Ramsay was listening intently. “Did Henshaw make any approaches to her while the planning process was going through?” he asked.
Hunter shook his head again. “ Not until it was all over,” he said, “and then he gave a donation to the village playgroup. Jane Massie runs that, too.”
Then Ramsay lost patience. He had been waiting long enough. He wanted to talk to Henshaw again, to confront him with his wife’s statement that he had left the house on Saturday night after Alice Parry’s visit. He felt that the builder was mocking him.
“Stay here,” he said to Hunter. “I’m expecting someone from the village to make an approach. Be gentle with them. I don’t want them frightened off.”
He slammed the door behind him and walked quickly across the green to the Otterbridge Road. Perhaps it was because he was so angry and preoccupied that he made the same mistake as he had on the night after Alice Parry’s murder and walked into the Greys’ farmyard instead of the Henshaws’ drive. The place was quiet. He felt rather ridiculous, standing in the muddy farmyard looking round him absentmindedly, and the embarrassment of his previous mistake returned. He imagined Celia Grey looking down on him from one of the upstairs windows, sneering at his indecision. It would be impossible now to turn round and go away. Charlie Elliot’s body had been found on Grey’s land, so he had a perfectly good excuse for being there. So, still imagining that he was being watched, trying to present an air of purpose, he walked towards the back door. If it had not been for his pride, he would never have seen Henshaw’s Rover tucked into one of the machinery sheds. Only the bumper was showing.

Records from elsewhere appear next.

(** The loop over the matched pairs, when no track id occurs twice in
    them: the [j]-th pair updates its tracker with the [j]-th reading of
    the clock, and the other trackers are left alone. *)
Lemma apply_matched_effect now detections ms trs tick :
  NoDup (snd <$> ms) ->
  (forall d tid, (d, tid) ∈ ms -> is_Some (detections !! d) /\ is_Some (dict_get tid trs)) ->
  let r := foldl (apply_matched now detections) (trs, tick) ms in
  snd r = (tick + length ms)%nat
  /\ dict_keys (fst r) = dict_keys trs
  /\ (forall tid, tid ∉ (snd <$> ms) -> dict_get tid (fst r) = dict_get tid trs)
  /\ (forall j d tid det tr0,
        ms !! j = Some (d, tid) -> detections !! d = Some det ->
        dict_get tid trs = Some tr0 ->
        dict_get tid (fst r)
        = Some (set_confidence (tracker_update tr0 (det_bbox det) (now (tick + j)%nat))
                               (det_confidence det))).
Proof.
  revert trs tick. induction ms as [|[d0 t0] ms IH]; intros trs tick Hnd Hvalid; cbv zeta.
  - cbn. split; [lia|]. split; [done|]. split; [done|]. intros j ? ? ? ? Hj. done.
  - rewrite fmap_cons in Hnd. apply NoDup_cons in Hnd as [Ht0 Hnd].
    destruct (Hvalid d0 t0 ltac:(left)) as [[det0 Hdet0] [tr00 Htr00]].
    set (u0 := set_confidence (tracker_update tr00 (det_bbox det0) (now tick))
                              (det_confidence det0)).
    set (trs' := dict_set t0 u0 trs).
    assert (Hstep : apply_matched now detections (trs, tick) (d0, t0) = (trs', S tick)).
    { unfold apply_matched. by rewrite Hdet0, Htr00. }
    cbn [foldl]. rewrite Hstep.
    assert (Hother : forall tid, tid <> t0 -> dict_get tid trs' = dict_get tid trs).
    { intros tid Hne. apply dict_get_set_ne. congruence. }
    assert (Hvalid' : forall d tid, (d, tid) ∈ ms ->
              is_Some (detections !! d) /\ is_Some (dict_get tid trs')).
    { intros d tid Hin. destruct (Hvalid d tid ltac:(by right)) as [? ?].
      split; [done|]. rewrite Hother; [done|].
      intros ->. apply Ht0. apply list_elem_of_fmap. by exists (d, t0). }
    destruct (IH trs' (S tick) Hnd Hvalid') as (Htick & Hkeys & Hrest & Hupd).
    cbv zeta in Htick, Hkeys, Hrest, Hupd.
    split; [rewrite Htick; cbn [length]; lia|].
    split; [rewrite Hkeys; apply dict_set_keys; eauto|].
    split.
    + intros tid Hnin. rewrite fmap_cons in Hnin. apply not_elem_of_cons in Hnin as [Hne Hnin].
      rewrite Hrest by done. by apply Hother.
    + intros [|j] d tid det tr0 Hj Hdet Htr0.
      * injection Hj as -> ->. rewrite Hrest by done.
        subst trs'. rewrite dict_get_set_eq. subst u0.
        rewrite Nat.add_0_r. congruence.
      * change (ms !! j = Some (d, tid)) in Hj.
        assert (Hne : tid <> t0).
        { intros ->. apply Ht0. apply list_elem_of_fmap. exists (d, t0).
          split; [done|]. apply list_elem_of_lookup. eauto. }
        replace (tick + S j)%nat with (S tick + j)%nat by lia.
        apply (Hupd j d tid det tr0 Hj Hdet). by rewrite Hother.
Qed.

(** The loop over the unmatched detections, when all keys of the dict are
    below the next track id: the [j]-th detection gets the entry
    [created_entry ... j], appended after the trackers of the dict. *)
Lemma create_tracker_entries now detections idxs trs next_id tick :
  Forall (fun k => k < next_id) (dict_keys trs) ->
  Forall (fun i => (i < length detections)%nat) idxs ->
  exists news,
    foldl (create_tracker now detections) (trs, next_id, tick) idxs
    = (trs ++ news, next_id + Z.of_nat (length idxs), (tick + length idxs)%nat)
    /\ length news = length idxs
    /\ (forall j i det,
          idxs !! j = Some i -> detections !! i = Some det ->
          news !! j = Some (created_entry now next_id tick j det)).
Proof.
  revert trs next_id tick. induction idxs as [|i0 idxs IH]; intros trs next_id tick Hlt Hvalid.
  - exists []. rewrite app_nil_r. cbn [foldl length].
    rewrite Nat.add_0_r. change (Z.of_nat 0) with 0. rewrite Z.add_0_r.
    split; [done|]. split; [done|]. intros j ? ? Hj. done.
  - apply Forall_cons in Hvalid as [Hi0 Hvalid].
    destruct (lookup_lt_is_Some_2 detections i0 Hi0) as [det0 Hdet0].
    set (tr := VehicleTracker_init next_id (det_bbox det0) (det_display_category det0)
                 (det_confidence det0) (now tick)).
    assert (Hstep : create_tracker now detections (trs, next_id, tick) i0
                    = (trs ++ [(next_id, tr)], next_id + 1, S tick)).
    { unfold create_tracker. rewrite Hdet0. cbv zeta. rewrite dict_set_fresh; [done|].
      intros Hin. rewrite Forall_forall in Hlt. apply Hlt in Hin. lia. }
    cbn [foldl]. rewrite Hstep.
    destruct (IH (trs ++ [(next_id, tr)]) (next_id + 1) (S tick))
      as (news & Heq & Hlen & Hnews); [|done|].
    { unfold dict_keys. rewrite fmap_app. apply Forall_app. split.
      - eapply Forall_impl; [exact Hlt|]. simpl. intros; lia.
      - repeat constructor. simpl. lia. }
    exists ((next_id, tr) :: news). split; [|split].
    + rewrite Heq, <- app_assoc. cbn [length app]. f_equal; [f_equal; lia | lia].
    + cbn [length]. by rewrite Hlen.
    + intros [|j] i det Hj Hdet.
      * injection Hj as ->. assert (det = det0) as -> by congruence.
        cbn [lookup list_lookup]. unfold created_entry. subst tr.
        rewrite Nat.add_0_r, Z.add_0_r. done.
      * change (idxs !! j = Some i) in Hj.
        change (news !! j = Some (created_entry now next_id tick (S j) det)).
        rewrite (Hnews j i det Hj Hdet).
        unfold created_entry.
        replace (next_id + 1 + Z.of_nat j) with (next_id + Z.of_nat (S j)) by lia.
        replace (S tick + j)%nat with (tick + S j)%nat by lia. done.
Qed.

(** The trackers the crossing loop of [update] runs over, for a counter
    that satisfies the invariant: the [j]-th matched pair reads the clock
    at [tick + j], the [j]-th unmatched detection at
    [tick + length matched + j], and the loop starts at
    [tick + length detections]. *)
Lemma update_decompose now tick c detections :
  counter_inv c ->
  let matched := fst (match_detections_to_trackers (trackers c) detections) in
  let unmatched := snd (match_detections_to_trackers (trackers c) detections) in
  exists trs1 news,
    created_trackers now tick c detections
    = (trs1 ++ news, next_track_id c + Z.of_nat (length unmatched),
       (tick + length detections)%nat)
    /\ dict_keys trs1 = dict_keys (trackers c)
    /\ (forall tid, tid ∉ (snd <$> matched) -> dict_get tid trs1 = dict_get tid (trackers c))
    /\ (forall j d tid,
          matched !! j = Some (d, tid) ->
          exists det tr0,
            detections !! d = Some det
            /\ dict_get tid (trackers c) = Some tr0
            /\ dict_get tid trs1
               = Some (set_confidence
                         (tracker_update tr0 (det_bbox det) (now (tick + j)%nat))
                         (det_confidence det)))
    /\ length news = length unmatched
    /\ (forall j i,
          unmatched !! j = Some i ->
          exists det,
            detections !! i = Some det
            /\ news !! j = Some (created_entry now (next_track_id c)
                                  (tick + length matched) j det)).
Proof.
  intros Hinv matched unmatched.
  pose proof Hinv as (Hnd & Hall & _).
  destruct (match_results (trackers c) detections Hnd)
    as (Hndm & Hndu & Hun & Hkey & Hvals & _).
  destruct (match_lengths (trackers c) detections Hnd) as [Hsum _].
  fold matched unmatched in Hndm, Hndu, Hun, Hkey, Hvals, Hsum.
  assert (Hvalid : forall d tid, (d, tid) ∈ matched ->
            is_Some (detections !! d) /\ is_Some (dict_get tid (trackers c))).
  { intros d tid Hin. apply (dict_get_elem _ _ _ Hndm) in Hin.
    apply Hkey in Hin as [Hd Htid]. split.
    - by apply lookup_lt_is_Some_2.
    - by apply dict_get_is_Some. }
  destruct (apply_matched_effect now detections matched (trackers c) tick Hvals Hvalid)
    as (Htick & Hkeys & Hrest & Hupd).
  cbv zeta in Htick, Hkeys, Hrest, Hupd.
  assert (Hup : updated_trackers now tick c detections
                = (fst (foldl (apply_matched now detections) (trackers c, tick) matched),
                   (tick + length matched)%nat)).
  { unfold updated_trackers. fold matched. rewrite <- Htick. apply surjective_pairing. }
  set (trs1 := fst (foldl (apply_matched now detections) (trackers c, tick) matched)) in *.
  assert (Hlt : Forall (fun k => k < next_track_id c) (dict_keys trs1)).
  { rewrite Hkeys. unfold dict_keys. apply Forall_fmap.
    eapply Forall_impl; [exact Hall|]. intros e (_ & Hlt & _). exact Hlt. }
  assert (Hidx : Forall (fun i => (i < length detections)%nat) unmatched).
  { apply Forall_forall. intros i Hi. by apply Hun in Hi as [? _]. }
  destruct (create_tracker_entries now detections unmatched trs1 (next_track_id c)
              (tick + length matched) Hlt Hidx) as (news & Heq & Hlen & Hnews).
  exists trs1, news.
  split.
  { unfold created_trackers. rewrite Hup. fold unmatched. rewrite Heq.
    f_equal. lia. }
  split; [exact Hkeys|]. split; [exact Hrest|]. split.
  { intros j d tid Hj.
    destruct (Hvalid d tid) as [[det Hdet] [tr0 Htr0]];
      [apply list_elem_of_lookup; eauto|].
    exists det, tr0. split; [done|]. split; [done|]. by eapply Hupd. }
  split; [exact Hlen|].
  intros j i Hj.
  assert (Hi : (i < length detections)%nat).
  { rewrite Forall_forall in Hidx. apply Hidx, list_elem_of_lookup. eauto. }
  destruct (lookup_lt_is_Some_2 detections i Hi) as [det Hdet].
  exists det. split; [done|]. by eapply Hnews.
Qed.

Lemma loop_rel_fields tr2 tr' :
  loop_rel tr2 tr' ->
  track_id tr' = track_id tr2 /\ category tr' = category tr2
  /\ confidence tr' = confidence tr2 /\ positions tr' = positions tr2
  /\ bbox tr' = bbox tr2 /\ last_seen tr' = last_seen tr2.
Proof. intros [->|(_ & _ & ct & ->)]; done. Qed.

(** X5: what [update] does to the trackers it had, in a counter reached by
    any sequence of calls.  A tracker matched by the [j]-th pair of the
    matching gets, if it is still live after the update, the box and the
    confidence of its detection, the center of that box appended to its
    positions (a full history drops its oldest entry), and the time of
    the [j]-th clock reading of the update as its last-seen time; its id
    and its category stay.  A tracker that no detection matched keeps its
    box, confidence, positions, last-seen time, id and category. *)
Theorem update_applies_matches (now : nat -> Z) (lp : Q) (dm : Direction -> option Event)
    (ops : list Op) (detections : list Detection) (frame_shape : Z * Z)
    (tid : Z) (tr0 tr' : VehicleTracker) :
  let w := run now (start lp dm) ops in
  let c := w_counter w in
  let u := update now (w_tick w) c detections frame_shape in
  let matched := fst (match_detections_to_trackers (trackers c) detections) in
  dict_get tid (trackers c) = Some tr0 ->
  dict_get tid (trackers (ur_counter u)) = Some tr' ->
  track_id tr' = tid
  /\ category tr' = category tr0
  /\ (forall j d,
        matched !! j = Some (d, tid) ->
        exists det,
          detections !! d = Some det
          /\ bbox tr' = det_bbox det
          /\ confidence tr' = det_confidence det
          /\ positions tr' = deque_append (positions tr0) (get_center (det_bbox det))
          /\ last_seen tr' = now (w_tick w + j)%nat)
  /\ (tid ∉ (snd <$> matched) ->
      bbox tr' = bbox tr0 /\ confidence tr' = confidence tr0
      /\ positions tr' = positions tr0 /\ last_seen tr' = last_seen tr0).
Proof.
  intros w c u matched Hget0 Hget'.
  assert (Hinv : counter_inv c) by apply counter_inv_reachable.
  destruct (update_decompose now (w_tick w) c detections Hinv)
    as (trs1 & news & Hcreated & Hkeys & Hrest & Hupd & _).
  fold matched in Hrest, Hupd.
  destruct (update_lookup _ _ _ _ frame_shape _ _ _ Hinv Hcreated _ _ Hget')
    as (tr2 & Hget2 & Hrel & _).
  apply loop_rel_fields in Hrel as (Hid & Hcat & Hconf & Hpos & Hbox & Hseen).
  assert (Hid0 : track_id tr0 = tid).
  { destruct Hinv as (_ & Hall & _). rewrite Forall_forall in Hall.
    apply dict_get_Some_elem in Hget0. by destruct (Hall _ Hget0) as (? & _). }
  assert (Hin1 : forall tr1, dict_get tid trs1 = Some tr1 -> tr2 = tr1).
  { intros tr1 H1. apply (dict_get_app_l _ news) in H1. congruence. }
  destruct (decide (tid ∈ (snd <$> matched))) as [Hin|Hnin].
  - apply list_elem_of_fmap in Hin as ([d t] & Ht & Hin). simpl in Ht. subst t.
    apply list_elem_of_lookup in Hin as [j Hj].
    destruct (Hupd j d tid Hj) as (det & tr0' & Hdet & Hget0' & Hget1).
    assert (tr0' = tr0) as -> by congruence.
    apply Hin1 in Hget1. subst tr2. cbn in Hid, Hcat, Hconf, Hpos, Hbox, Hseen.
    split; [congruence|]. split; [congruence|]. split.
    + intros j' d' Hj'.
      assert (j' = j) as ->.
      { destruct (match_results (trackers c) detections (proj1 Hinv))
          as (_ & _ & _ & _ & Hvals & _).
        eapply NoDup_lookup; [exact Hvals | |]; rewrite list_lookup_fmap.
        - fold matched. by rewrite Hj'.
        - fold matched. by rewrite Hj. }
      assert (d' = d) as -> by congruence.
      exists det. done.
    + intros Hnin. exfalso. apply Hnin. apply list_elem_of_fmap. exists (d, tid).
      split; [done|]. apply list_elem_of_lookup. eauto.
  - assert (Hget1 : dict_get tid trs1 = Some tr0) by (rewrite Hrest; done).
    apply Hin1 in Hget1. subst tr2.
    split; [congruence|]. split; [congruence|]. split.
    + intros j d Hj. exfalso. apply Hnin. apply list_elem_of_fmap. exists (d, tid).
      split; [done|]. apply list_elem_of_lookup. eauto.
    + done.
Qed.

The back door was slightly open and the kitchen was empty. He knocked and called, but no-one answered. He waited, still thinking that his approach had been seen, then pushed open the door and went inside. The farmyard had been full of late-afternoon sunshine and long, warm shadows. When he entered the shadow of the kitchen, he shivered. He put his hand on the top of the range, but it was cold. The kitchen was much tidier than it had been on his previous visit, the sink and draining board empty, the work surfaces clear except for a bowl of rather mucky, recently collected eggs. The tile floor had been washed and in one corner it was still damp. He moved on through the door that led into the rest of the house, into the entrance hall where he had stood with Celia Grey on his last visit, trying to persuade her to allow him to talk to her son. The sun came in from an upstairs window and lit the specks of dust in the stairwell. There were two other doors leading from the hall. Both were huge and heavy and must have blocked out all sound. Both were shut tight. He called out and his voice echoed over the stone flags:
“Mrs. Grey! Are you there?” Immediately after speaking he opened the nearest of the doors.
They were sitting together in a small living room. Ramsay guessed that Celia Grey would consider it her own room. It would not be used by the rest of the family. It had no television and he could not imagine a teenage boy in here. The windows were small and it was still in shadow. There was a brick fireplace with a bowl of dried flowers on the grate. On a small sofa Henshaw and Celia sat close to each other. Henshaw was turned towards her, holding one of her hands in both of his. When he saw Ramsay, standing just inside the room, he jumped to his feet.
“What the hell do you think you’re doing here?” he demanded. “I thought you needed a search warrant before you did this sort of thing.”
“I did knock,” Ramsay said mildly. “I was hoping to talk to Mrs. Grey, but it’s convenient that you’re here, too.”
“You can’t talk to her now,” Henshaw blustered. “Can’t you see that she’s upset? You know what they found on their land earlier this week. It’s been a terrible shock.”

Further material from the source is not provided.